Now it's name-dropping time. I am the cousin of legendary mystery novelist Dashiell Hammett. Our common ancestor is Mckelvie Hammett. Mckelvie had several children. One of his sons gave birth to my father's line, and another gave birth to Dashiell's. Both lines originated in Maryland. (I began reading detective fiction as a child and was encouraged by Perry Mason author Erle Stanley Gardner to pursue writing when I was older, so it's strange the way things fit together in our lives. Carl Jung had it right--synchronicity--but that's another story.)
An interesting aside about Hammett genealogy: Several hundred years ago in England, the name "Hammett" was spelled many different ways, spelling being rather arbitrary from the Middle Ages to the Renaissance. It was sometimes rendered as Hammette, Hamette, Hammet, Hammete, Hamette, Hamet, and Hamnet. Hamnet eventually became popular as a Christian name rather than a surname in England, and when Shakespeare had twins, he named them Hamnet and Judith. Some scholars believe that when ole Will sat down to pen his most famous tragedy, he changed Hamnet's name slightly, substituting an L for the N, thus producing the name Hamlet as a tribute to his son, who died at age eleven in 1596. This theory is not universally accepted. That having been said, Shakespeare took most of the material for his plays from Holinshed's Chronicles, but the origin of Hamlet is not so easily traced and is the source of scholarly debate.
I advocate for mental health, the elderly, environmental responsibility, political accountability, and the fight against world hunger. I have also written extensively about (and for) people who have survived abusive and dysfunctional relationships. My brother is a Benedictine priest who has, for fifty years, created ministries for the needy and marginalized in southeastern Louisiana as well as in Mexico.

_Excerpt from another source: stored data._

(* ===== verification/MsanTest.v ===== *)
(** * MsanTest: the memory sanitizer on a concrete driver

    A driver that meets the laws of [MsanMemory] and [MsanTracking], a run of an
    application over it, and the witnesses of the theorems of [MsanRuns]. *)
From S2P Require Import Prelude SanCommon MsanState MsanShadow MsanLayout MsanMemory.
From S2P Require Import MsanPoison MsanInterceptor MsanTracking MsanCommands MsanOrder MsanRuns.

Definition test_begin : Z := 0xff00400000000000.
Definition test_end : Z := 0xff00c00000000000.

(** A GPU of the type PVC; chunks are 2^20 bytes apart; calls that [refuse] holds
    of are refused. *)
Definition test_driver (refuse : ddi_call → bool) : driver := λ h c,
  match c with
  | VirtualMem_Granularity _ _ => (UR_RESULT_SUCCESS, 2 ^ 16)
  | Host_Memset _ _ _ => (UR_RESULT_SUCCESS, 0)
  | VirtualMem_Reserve _ _ _ =>
      (if refuse c then UR_RESULT_ERROR_OUT_OF_RESOURCES else UR_RESULT_SUCCESS, test_begin)
  | USM_DeviceAlloc _ _ _ _ _ =>
      (if refuse c then UR_RESULT_ERROR_OUT_OF_DEVICE_MEMORY else UR_RESULT_SUCCESS,
       0xff00000000000000 + 2 ^ 20 * (Z.of_nat (length h) mod 2 ^ 20))
  | Device_Type _ => (UR_RESULT_SUCCESS, UR_DEVICE_TYPE_GPU)
  | Device_SharedSystemUSM _ => (UR_RESULT_SUCCESS, 0)
  | Os_Munmap _ _ => (UR_RESULT_SUCCESS, 0)
  | Os_Mmap a _ _ => (UR_RESULT_SUCCESS, a)
  | _ => (if refuse c then UR_RESULT_ERROR_OUT_OF_RESOURCES else UR_RESULT_SUCCESS,
          Z.of_nat (length h) + 1)
  end.

Definition willing : driver := test_driver (λ _, false).

Lemma test_answers refuse : Answers (test_driver refuse) (2 ^ 16).
Proof. done. Qed.

(** Every queue is in-order. *)
Definition any_queue (q : Z) : bool := true.

Lemma test_memory refuse :
  DeviceMemory (test_driver refuse) replay any_queue (shadow_zone GPU_PVC (range test_begin test_end)) (2 ^ 16).
Proof. apply replay_DeviceMemory, test_answers. Qed.

Lemma test_layout : layout_ok GPU_PVC 16 (range test_begin test_end).
Proof. cbn. unfold test_begin, test_end. split_and!; [lia..|]. by exists 0xff0040000000. Qed.

Lemma test_one_type refuse : OneType (test_driver refuse) GPU_PVC test_begin.
Proof.
  constructor.
  - intros h c d s t s' h' H. left. unfold GetDeviceType in H.
    set (p := 0xff00000000000000 + 2 ^ 20 * (Z.of_nat (length (h ++ [Device_Type d])) mod 2 ^ 20)).
    assert (Z.shiftr p 52 = 0xff0) as Hp.
    { rewrite Z.shiftr_div_pow2 by lia. unfold p.
      pose proof (Z.mod_pos_bound (Z.of_nat (length (h ++ [Device_Type d]))) (2 ^ 20) ltac:(lia)).
      symmetry. apply (Z.div_unique _ (2 ^ 52) 0xff0
        (2 ^ 20 * (Z.of_nat (length (h ++ [Device_Type d])) mod 2 ^ 20))); lia. }
    unfold mbind, M_bind, call, call_, mret, M_ret in H. cbn -[Z.shiftr Z.add Z.mul] in H. fold p in H.
    rewrite Hp in H. by injection H as <- _ _.
  - intros h c a n v. cbn. by intros [= _ <-].
Qed.

Lemma willing_accepts h c : (willing h c).1 = UR_RESULT_SUCCESS.
Proof. by destruct c. Qed.

Lemma willing_not_refused h h' : ¬ refused willing h h'.
Proof. intros (pre & c & _ & _ & Hr). by rewrite willing_accepts in Hr. Qed.

(** ** A run *)

(** One call on a driver that refuses nothing. *)
Definition play (drv : driver) (st : msan * list ddi_call * tracker) (c : op) : msan * list ddi_call * tracker :=
  match run_op drv c st.1.1 st.1.2 with
  | (Go p, s', h') => (s', h', after c true (Some p) st.2)
  | (_, s', h') => (s', h', st.2)
  end.

Definition reached (st : msan * list ddi_call * tracker) : Prop :=
  reaches_in_turn willing any_queue GPU_PVC test_begin test_end 5 st.1.1 st.1.2 st.2.

Lemma reached_reaches st : reached st → reaches willing GPU_PVC test_begin test_end st.1.1 st.1.2 st.2.
Proof. intros Hr. by apply (in_turn_reaches _ any_queue) in Hr as [? _]. Qed.

Definition went (drv : driver) (st : msan * list ddi_call * tracker) (c : op) : bool :=
  match run_op drv c st.1.1 st.1.2 with (Go _, _, _) => true | _ => false end.

Lemma play_reached st c :
  reached st → allowed willing GPU_PVC test_begin test_end c st.1.1 st.1.2 st.2 →
  in_turn_op willing any_queue 5 c st.1.2 → went willing st c = true → reached (play willing st c).
Proof.
  unfold reached, play, went. intros Hre Ha Hc.
  destruct (run_op willing c st.1.1 st.1.2) as [[[p|r|w] s'] h'] eqn:Hrun; intros Hw; try discriminate.
  apply (in_turn_call willing any_queue GPU_PVC test_begin test_end 5 c st.1.1 st.1.2 st.2 true (Go p)); [done..| |].
  - intros. by exists p.
  - intros _. apply willing_not_refused.
Qed.

(** Two chunks; a part of the first is filled and a larger part copied. *)
Definition chunk_a : Z := 0xff00000000800000.
Definition chunk_b : Z := 0xff00000001100000.
Definition new_run := (new_msan, @nil ddi_call, no_chunks).
Definition run1 := play willing new_run (SetupContext 7 [3]).
Definition run2 := play willing run1 (Allocate 7 3 None 0 64 DEVICE_USM).
Definition run3 := play willing run2 (Allocate 7 3 None 0 64 DEVICE_USM).
Definition run4 := play willing run3 (USMFill 5 chunk_a [1; 2] 16 [] true).
Definition copy := USMMemcpy 5 false chunk_b chunk_a 32 [] true.
Definition run5 := play willing run4 copy.

Lemma placed_low p : 0xff00000000000000 <= p <= 0xff00300000000000 →
  placed GPU_PVC (range test_begin test_end) p 64.
Proof.
  intros Hp. eexists. split; [left|]. cbn. unfold test_begin. lia.
Qed.

Lemma run1_reached : reached run1.
Proof. apply play_reached; [apply in_turn_new|done|done|vm_compute; reflexivity]. Qed.

Lemma run2_reached : reached run2.
Proof.
  apply play_reached; [apply run1_reached| |vm_compute; reflexivity|vm_compute; reflexivity].
  split; [by eexists; vm_compute|]. split; [intros _; by eexists; vm_compute|]. intros _.
  split; [lia|]. split; [eexists; split; [vm_compute; reflexivity|reflexivity]|].
  intros p Hp. vm_compute in Hp. injection Hp as <-. split; [apply placed_low; lia|].
  intros b n Hb. assert (chunks run1.2 = ∅) as He by (vm_compute; reflexivity).
  by rewrite He, lookup_empty in Hb.
Qed.

Lemma run2_chunks : chunks run2.2 = {[chunk_a := 64]}.
Proof. vm_compute. reflexivity. Qed.

Lemma run3_reached : reached run3.
Proof.
  apply play_reached; [apply run2_reached| |vm_compute; reflexivity|vm_compute; reflexivity].
  split; [by eexists; vm_compute|]. split; [intros _; by eexists; vm_compute|]. intros _.
  split; [lia|]. split; [eexists; split; [vm_compute; reflexivity|reflexivity]|].
  intros p Hp. vm_compute in Hp. injection Hp as <-. split; [apply placed_low; lia|].
  intros b n Hb. rewrite run2_chunks in Hb. apply lookup_singleton_Some in Hb as [<- <-].
  unfold chunk_a. lia.
Qed.

Lemma run4_reached : reached run4.
Proof.
  apply play_reached; [apply run3_reached| | |vm_compute; reflexivity].
  2: { split; [done|]. exists ∅. split; [vm_compute; reflexivity|set_solver]. }
  cbn [allowed]. unfold stays.
  assert (chunk_of run3.2 chunk_a = Some (chunk_a, 64)) as -> by (vm_compute; reflexivity).
  intros o Ho%flat_in_spec. lia.
Qed.

Lemma copy_is_allowed : allowed willing GPU_PVC test_begin test_end copy run4.1.1 run4.1.2 run4.2.
Proof.
  cbn [allowed copy]. unfold copy_allowed, stays, reads_chunk.
  assert (chunk_of run4.2 chunk_a = Some (chunk_a, 64)) as -> by (vm_compute; reflexivity).
  assert (chunk_of run4.2 chunk_b = Some (chunk_b, 64)) as -> by (vm_compute; reflexivity).
  split; [intros o Ho%flat_in_spec; lia|]. split; [intros o Ho%flat_in_spec; unfold id; lia|].
  intros o o' Ho%flat_in_spec Ho'%flat_in_spec. unfold chunk_a, chunk_b, id. lia.
Qed.

Lemma run5_reached : reached run5.
Proof.
  apply play_reached; [apply run4_reached|apply copy_is_allowed| |vm_compute; reflexivity].
  split; [done|]. exists {[5]}. split; [vm_compute; reflexivity|done].
Qed.

(** The copy has shadow 0 where the first chunk was filled and 255 behind. *)
Lemma shadow_tracks_writes_witness :
  shadow_is replay GPU_PVC 16 run5.1.1 run5.1.2 (chunk_b + 15) 0 ∧
  shadow_is replay GPU_PVC 16 run5.1.1 run5.1.2 (chunk_b + 16) 255.
Proof.
  split; (apply (shadow_tracks_writes willing replay any_queue GPU_PVC 16 test_begin test_end 5
      run5.1.1 run5.1.2 run5.2);
    [lia|apply test_layout|apply test_memory|apply test_one_type|done|apply run5_reached|vm_compute; reflexivity]).
Defined.

Lemma msan_calls_defined_witness :
  ∃ r s' h', run_op willing copy run4.1.1 run4.1.2 = (r, s', h') ∧ run4.1.2 `prefix_of` h' ∧
    ((∃ p, r = Go p) ∨
     ∃ e, r = Fail e ∧ e ≠ UR_RESULT_SUCCESS ∧ (is_setup copy = false → refused willing run4.1.2 h')).
Proof.
  apply (msan_calls_defined willing GPU_PVC 16 test_begin test_end run4.1.1 run4.1.2 run4.2);
    [lia|apply test_layout|apply test_answers|apply test_one_type|apply reached_reaches, run4_reached|apply copy_is_allowed].
Defined.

My son (and the joy of my life) is Patrick Hammett, who majored in classical guitar at SLU. He then received a Masters degree and state licensing and certification in marriage and family therapy (M.Ed, LPC) and is currently clinical director at Longbranch Wellness in Abita, Louisiana, and Covington, Louisiana, where his focus is on drug rehab and suicide prevention. Like me, he is a musician and plays classical, folk, rock, blues, and jazz.
I love my hometown, and I'm especially proud of the contribution that my family has made to the culture of New Orleans. My uncle, Louis Nicholas Hammett, was chief architect for the Louisiana State Capital in Baton Rouge, Charity Hospital of New Orleans, and New Orleans Lakefront Airport. My Uncle Harry (Henry Hammett) and my father started the law firm of Hammett, Leake, and Hammett.
My grandparents, Joseph and Bernadine Hammett, made significant contributions to the funding for construction of Loyola University and Holy Name of Jesus Church on St. Charles Avenue in New Orleans. Their names may be seen on two stain glass windows in the church. Joseph owned a grocery store and lumber yard on St. Andrew Street, and his wife Bernadine was a principal shareholder in Faubacher Brewery.
I recently signed on to help promote the song and website Revolution 1X1 (Revolution 1X1), a song by musician and singer Noel Paul Stookey (the "Paul" of Peter, Paul and Mary). The song seeks to create a world with tolerance, kindness, and friendliness achieved one person at a time. The track is featured on Stookey's album/CD (Just Causes), a compilation of fifteen songs from Stookey's solo catalog. Each song, based on its theme, is linked to a different nonprofit charity associated with Stookey's political and social activism over the years.
I live near the waters of Lake Pontchartrain with my cat Munkastrap. Life is quiet but good. MY goal is to live to 105.